そんなわけで『高級宿・極楽』にやって来た我ら一行。中に入ると早速例の支配人がやって来た。
「いらっしゃいませ。『高級宿・極楽』へようこそ……おおっ! これは『英雄』レオン様では御座いませんか」
支配人が俺の顔を見ると、満面の笑みと揉み手で足早に近寄って来た。
英雄……ね。それはつまり「大氾濫」の一部始終を掴んだという事だろう。
「随分と耳が早いじゃないか」
「鮮度の良い情報は、私達の様な商売人には必要ですからね」
胡散臭そうな見た目に反して、能力は高いなこの人は。
そして、今日泊まれるかと聞いた所「この国の英雄であるレオン様に泊まって頂けるなんて幸運な事でしょう」と鼻息荒く捲し立てられたので少し怖かったぞ……。
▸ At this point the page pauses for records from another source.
(** * ioSync MCU device: request tracking, event translation and the poll tick

    A shallow embedding of [psychopy/iohub/devices/mcu/iosync/__init__.py]
    (class [MCU]).  The device object is a record, every method is a
    computation in a state-and-exception monad over that record, and the
    serial link ([pysync.T3MC]) is an interface whose operations may raise.

    Python semantics that the embedding writes out:
    - a method call on [None] raises [AttributeError];
    - a list item assignment out of range raises [IndexError];
    - [dict.values()] is a live view of the dictionary (Python 3);
    - [if x:] tests truthiness: [None], [0] and [''] are falsy;
    - state mutated before an exception is raised stays mutated. *)

From stdpp Require Import gmap list strings.

Open Scope Z_scope.

(** ** Exceptions and results *)

(** Instances of Python's [Exception] class, as raised by the interpreter
    ([AttributeError], [IndexError]) or by the serial link. *)
Inductive exn : Type :=
| AttributeError
| IndexError
| LinkError (code : Z).

Inductive result (A : Type) : Type :=
| Ok (a : A)
| Raise (e : exn).
Arguments Ok {A} a.
Arguments Raise {A} e.

Definition bindR {A B : Type} (r : result A) (k : A → result B) : result B :=
  match r with
  | Ok a => k a
  | Raise e => Raise e
  end.

(** ** Host clock values

    Times are Python floats.  The code only subtracts and compares them, so
    the embedding is parametric in the number type and these operations. *)
Class HostClock (F : Type) : Type := {
  fzero : F;             (* the literal 0.0 *)
  fsub : F → F → F;      (* a - b *)
  fge : F → F → bool;    (* a >= b *)
}.

(** ** Values stored in an event list *)
Inductive pyval (F : Type) : Type :=
| PyInt (z : Z)
| PyFloat (x : F)
| PyBool (b : bool).
Arguments PyInt {F} z.
Arguments PyFloat {F} x.
Arguments PyBool {F} b.

(** Modelled from the spec: [constants.EventConstants] is not part of the
    source given; the four constants the module reads are taken as
    parameters ("undefined" sentinel and the three type tags). *)
Class EventConstants (F : Type) : Type := {
  UNDEFINED : pyval F;
  ANALOG_INPUT : pyval F;
  DIGITAL_INPUT : pyval F;
  THRESHOLD : pyval F;
}.
(** What the [for] loop does before it next suspends or returns: it admits
    [k] consecutive identifiers from [i] on. *)
Lemma for_loop_spec (n : nat) (i : Z) (s : State) :
  ∃ k : nat,
    (k ≤ n)%nat ∧
    launched (for_loop a n i s) = launched s ++ seqZ i (Z.of_nat k) ∧
    active (for_loop a n i s) = list_to_set (seqZ i (Z.of_nat k)) ∪ active s ∧
    same_data s (for_loop a n i s) ∧
    (signal_aborted a s = true → k = O) ∧
    ((size (active s) < CONCURRENCY)%nat →
     (size (active (for_loop a n i s)) ≤ CONCURRENCY)%nat) ∧
    match main (for_loop a n i s) with
    | AwaitRace i' =>
        signal_aborted a s = false ∧ i' = i + Z.of_nat k - 1 ∧ (1 ≤ k)%nat ∧
        (CONCURRENCY ≤ size (active (for_loop a n i s)))%nat
    | AwaitAllSettled =>
        active (for_loop a n i s) ≠ ∅ ∧ (signal_aborted a s = false → k = n)
    | Returned rs =>
        rs = results (for_loop a n i s) ∧ active (for_loop a n i s) = ∅ ∧
        (signal_aborted a s = false → k = n)
    | _ => False
    end.
Proof.
  revert i s. induction n as [|n IH]; intros i s.
  - exists O. simpl for_loop. rewrite app_nil_r.
    destruct (drain_spec s) as (Hl & Hact & Hsame & Hmain).
    rewrite Hl, Hact. split_and!; try done.
    + set_solver.
    + lia.
    + destruct (main (drain s)); try done.
      destruct Hmain as [-> ?]. split_and!; try done.
      by destruct Hsame as (_ & _ & _ & -> & _).
  - simpl for_loop. destruct (signal_aborted a s) eqn:Hab.
    + exists O. rewrite app_nil_r.
      destruct (drain_spec s) as (Hl & Hact & Hsame & Hmain).
      rewrite Hl, Hact. split_and!; try done.
      * lia.
      * set_solver.
      * lia.
      * destruct (main (drain s)); try done.
        destruct Hmain as [-> ?]. split_and!; try done.
        by destruct Hsame as (_ & _ & _ & -> & _).
    + unfold launch. rewrite Hab.
      set (s1 := {| main := main s; active := {[i]} ∪ active s;
                    aborted := aborted s;
                    consecutiveConnErrors := consecutiveConnErrors s;
                    doneCount := doneCount s; results := results s;
                    progress := progress s; launched := launched s ++ [i];
                    offline := offline s |}).
      assert (signal_aborted a s1 = false) as Hab1 by done.
      unfold while_loop. rewrite Hab1.
      destruct (CONCURRENCY <=? size (active s1))%nat eqn:Hfull.
      * apply Nat.leb_le in Hfull.
        exists 1%nat. simpl.
        split_and!; try done; try lia.
        -- set_solver.
        -- intros Hlt. subst s1. simpl in *.
           pose proof (size_union_alt (C:=gset Z) {[i]} (active s)) as Hsz.
           rewrite size_singleton in Hsz.
           assert (active s ∖ {[i]} ⊆ active s) as Hsub by set_solver.
           apply (subseteq_size (C:=gset Z)) in Hsub. lia.
      * apply Nat.leb_gt in Hfull.
        destruct (IH (i + 1) s1) as (k & Hk & Hl & Hact & Hsame & Hk0 & Hsz & Hmain).
        exists (S k).
        assert (seqZ i (Z.of_nat (S k)) = i :: seqZ (i + 1) (Z.of_nat k)) as Hseq.
        { rewrite seqZ_cons by lia. f_equal. f_equal; lia. }
        rewrite Hseq. split_and!.
        -- lia.
        -- rewrite Hl. subst s1. simpl. by rewrite <- app_assoc.
        -- rewrite Hact. subst s1. simpl. set_solver.
        -- done.
        -- done.
        -- intros _. by apply Hsz.
        -- destruct (main (for_loop a n (i + 1) s1)); try done.
           ++ destruct Hmain as (_ & -> & ? & ?). split_and!; [done | lia | lia | done].
           ++ destruct Hmain as (? & Hn). split; [done|]. intros _. by rewrite Hn.
           ++ destruct Hmain as (? & ? & Hn). split_and!; [done..|].
              intros _. by rewrite Hn.
Qed.
(** [s.slice(a, b)] for [0 <= a <= b]. *)
Lemma slice_range s a b :
  0 <= a <= b ->
  slice s a (Some b) = firstn (Z.to_nat (b - a)) (skipn (Z.to_nat a) s).
Proof.
  intros H. unfold slice. rewrite !slice_index_nonneg by lia.
  destruct (Z.le_gt_cases a (Z.of_nat (length s))).
  - replace (Z.to_nat (Z.min a (Z.of_nat (length s)))) with (Z.to_nat a) by lia.
    destruct (Z.le_gt_cases b (Z.of_nat (length s))).
    + f_equal. lia.
    + rewrite !firstn_all2; [reflexivity| |]; rewrite length_skipn; lia.
  - rewrite !skipn_all2 by lia. rewrite !firstn_nil. reflexivity.
Qed.

(** X6. [handleChange] recovers the edit.  When the new content of the
    text area is the old one changed by a valid insert or delete [e], and the
    cursor stands where the browser leaves it (behind the inserted text, or
    at the start of the deleted range), the operation given to [onOperation]
    has the identifiers and base version it was given, is valid on the old
    content, has the type, position and payload of [e], and turns the old
    content into the new one. *)
Theorem handleChange_recovers_edit
    (oldContent : list ascii) (e : Operation) (opId docId userId : string)
    (serverVersion : Z) :
  validate oldContent e = true ->
  let cursorPos := if String.eqb (Op.type e) "insert"
                   then Op.position e + text_length e
                   else Op.position e in
  exists op,
    CodeEditor.handleChange oldContent (apply oldContent e) cursorPos
      opId docId userId serverVersion = Some op /\
    Op.opId op = opId /\ Op.docId op = docId /\ Op.userId op = userId /\
    Op.baseVersion op = serverVersion /\
    Op.type op = Op.type e /\ Op.position op = Op.position e /\
    text_or_empty op = (if String.eqb (Op.type e) "insert" then text_or_empty e else []) /\
    length_or_0 op = (if String.eqb (Op.type e) "insert" then 0 else length_or_0 e) /\
    validate oldContent op = true /\
    apply oldContent op = apply oldContent e.
Proof.
  intros Hv cursorPos. subst cursorPos.
  pose proof (apply_length oldContent e Hv) as Hlen.
  destruct (validate_type oldContent e Hv) as [Ht|Ht]; rewrite Ht in *; simpl in *.
  - destruct (validate_insert _ _ Ht Hv) as (Hp & t & Htext & Hl).
    unfold text_length in *. rewrite Htext in *.
    unfold CodeEditor.handleChange. rewrite Hlen.
    destruct (Z.ltb_spec (Z.of_nat (length oldContent))
                (Z.of_nat (length oldContent) + Z.of_nat (length t))); [|lia].
    assert (Hins : slice (apply oldContent e)
                     (Op.position e + Z.of_nat (length t)
                      - (Z.of_nat (length oldContent) + Z.of_nat (length t)
                         - Z.of_nat (length oldContent)))
                     (Some (Op.position e + Z.of_nat (length t))) = t).
    { rewrite slice_range by lia. rewrite apply_insert by (auto; lia).
      unfold text_or_empty. rewrite Htext. list_ext. }
    rewrite Hins.
    replace (Op.position e + Z.of_nat (length t) - Z.of_nat (length t))
      with (Op.position e) by lia.
    eexists. split; [reflexivity|]. simpl.
    unfold text_or_empty at 1. unfold text_or_empty at 1. rewrite Htext. simpl.
    repeat split; auto.
    + eapply validate_insert_intro; simpl; eauto.
    + rewrite !apply_insert by (simpl; auto; lia). unfold text_or_empty.
      rewrite Htext. reflexivity.
  - destruct (validate_delete _ _ Ht Hv) as (Hp & Hl & He).
    unfold CodeEditor.handleChange. rewrite Hlen.
    destruct (Z.ltb_spec (Z.of_nat (length oldContent))
                (Z.of_nat (length oldContent) - length_or_0 e)); [lia|].
    destruct (Z.ltb_spec (Z.of_nat (length oldContent) - length_or_0 e)
                (Z.of_nat (length oldContent))); [|lia].
    replace (Z.of_nat (length oldContent)
             - (Z.of_nat (length oldContent) - length_or_0 e))
      with (length_or_0 e) by lia.
    eexists. split; [reflexivity|]. simpl.
    repeat split; auto.
    + apply validate_delete_intro; simpl; auto.
    + rewrite (apply_delete _ e) by (auto; lia).
      rewrite apply_delete; [reflexivity| | |]; cbn; auto; lia.
Qed.
(** C10.  The second check of [err] (line 69) never fires: no call returns
    through line 71, no call writes the "failed to parse incoming
    cloudevent" entry, and the code after the first check is only ever
    entered with [err = nil], a non-nil error having returned through
    line 64. *)
Theorem second_error_check_is_dead event w :
  let out := processKeptnCloudEvent' event w in
  let w1 := extend w [] [entry_init event] [] [] in
  returned_at out.2 ≠ Some Line71
  ∧ Forall (λ entry, ∀ e, keptn.entryMessage entry
                          ≠ "failed to parse incoming cloudevent: " +:+ e)
      (logged w out.1)
  ∧ ∀ myKeptn err,
      NewKeptn event (keptnOptions w) = Returned (myKeptn, err) →
      match err with
      | Some e =>
          out = (w1, Returns (Line64,
                       Some ("Could not create Keptn Handler: " +:+ e)))
      | None =>
          out = after_first_check' (logger_of event) myKeptn None event w1
      end.
Proof.
  cbv zeta. split; [|split].
  - destruct (NewKeptn event (keptnOptions w)) as [[[k|] [e|]]|msg] eqn:E;
      try (rewrite process_run, E; by cbv beta iota zeta delta [fst snd]).
    rewrite (process_accepted _ _ _ E). cbv zeta.
    destruct (payload_error event); [done|].
    destruct (selected_run' k event) as [run|],
             (selected_call k event); try done.
    simpl. pose proof (dispatch_site_not_71 event).
    destruct (exit_outcome (exit run)); simpl; congruence.
  - assert (∀ e, keptn.entryMessage (entry_dispatch (logger_of event) event)
                 ≠ "failed to parse incoming cloudevent: " +:+ e) as Hd.
    { intros e. unfold entry_dispatch. by repeat case_decide. }
    destruct (NewKeptn event (keptnOptions w)) as [[[k|] [e|]]|msg] eqn:E;
      try (rewrite process_run, E; cbv beta iota zeta delta [fst snd];
           rewrite logged_extend; by repeat constructor).
    rewrite (process_accepted _ _ _ E). cbv zeta.
    destruct (payload_error event);
      [simpl; rewrite logged_extend; by repeat constructor|].
    destruct (selected_run' k event), (selected_call k event);
      simpl; rewrite logged_extend; by repeat constructor.
  - intros myKeptn err E. rewrite process_first_check, E. by destruct err.
Qed.
End RouterFacts.

(** ** Configuration and start-up *)

Section StartupFacts.

Variable ParseInt : string → option Z.
Variable NewHTTP : string → Z → error.
Variable NewClient : string → Z → error.
Variable StartReceiver : string → Z → Go error.

Lemma configure_keptnOptions_run env w :
  configure_keptnOptions env w
  = (mkWorld
       (keptn.mkKeptnOpts
          (if decide (Env env = "local") then true
           else keptn.UseLocalFileSystem (keptnOptions w))
          (ConfigurationServiceUrl env))
       (stdlog w ++
        if decide (Env env = "local")
        then ["env=local: Running with local filesystem to fetch resources"]
        else [])
       (keptnlog w) (bus w) (invocations w),
     Returns tt).
Proof.
  unfold configure_keptnOptions, mbind, Go_bind, mret, Go_ret,
    get_keptnOptions, set_keptnOptions, log_Println.
  case_decide; simpl; [done|]. by rewrite app_nil_r.
Qed.

(** Once the options are set and the client is built, [_main] hands over to
    the receiver on the configured path and port. *)
Lemma main_starts_receiver args env w :
  NewHTTP (Path env) (Port env) = None →
  NewClient (Path env) (Port env) = None →
  _main NewHTTP NewClient StartReceiver args env w
  = (r ← StartReceiver (Path env) (Port env) ;
     log_Fatalf (A:=unit) (default "<nil>" r) ;; mret 0%Z)
      (extend (configure_keptnOptions env w).1
         ["Starting monaco-service...";
          "    on Port = " +:+ pretty (Port env) +:+ "; Path=" +:+ Path env;
          "Creating new http handler"; "Starting receiver"] [] [] []).
Proof.
  intros Hhttp Hclient. unfold _main, log_Printf.
  rewrite (bind_returns _ _ _ _ tt (configure_keptnOptions_run env w)).
  rewrite configure_keptnOptions_run. cbv beta. simpl fst.
  go_print.
  go_print.
  go_print.
  rewrite Hhttp, Hclient.
  go_print.
  by rewrite !extend_extend.
Qed.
前回利用した「ゴージャス・スイートルーム」を希望したら、支配人がチラリとアリスを見て「お代は結構です」と言ってきた。アリスに配慮したのだろうが、俺はその申し出に断りを入れ、しっかりと料金を払った。
「今は冒険者として来ているので、そのように扱って下さい」
とアリスに直接言われて、支配人が折れた形になった。一人一泊1000Gだったはずだな、金貨一枚を差し出し部屋への案内を頼んだ。少し多めに出したのはチップ代込みだよ。
そこからの流れは前回と同じで、食事をして風呂に入り、夫婦の営みを経て眠りについた。
食事が前回よりも味が良くなっていたり(マリー談)。風呂が城の物と違って楽しい(アリス談)等、前回より色々と楽しめたな。
余談だが、夫婦の営みではローリエが一番凄まじかった。一度経験したからか、照れや恥じらいなどは一切無くなり、騎士として鍛えた体力を存分に発揮して、延々と俺の上で腰を振り続けた。他の嫁が止めなければ朝まで続いたかもしれん。俺ももっと鍛えなければいかんか……。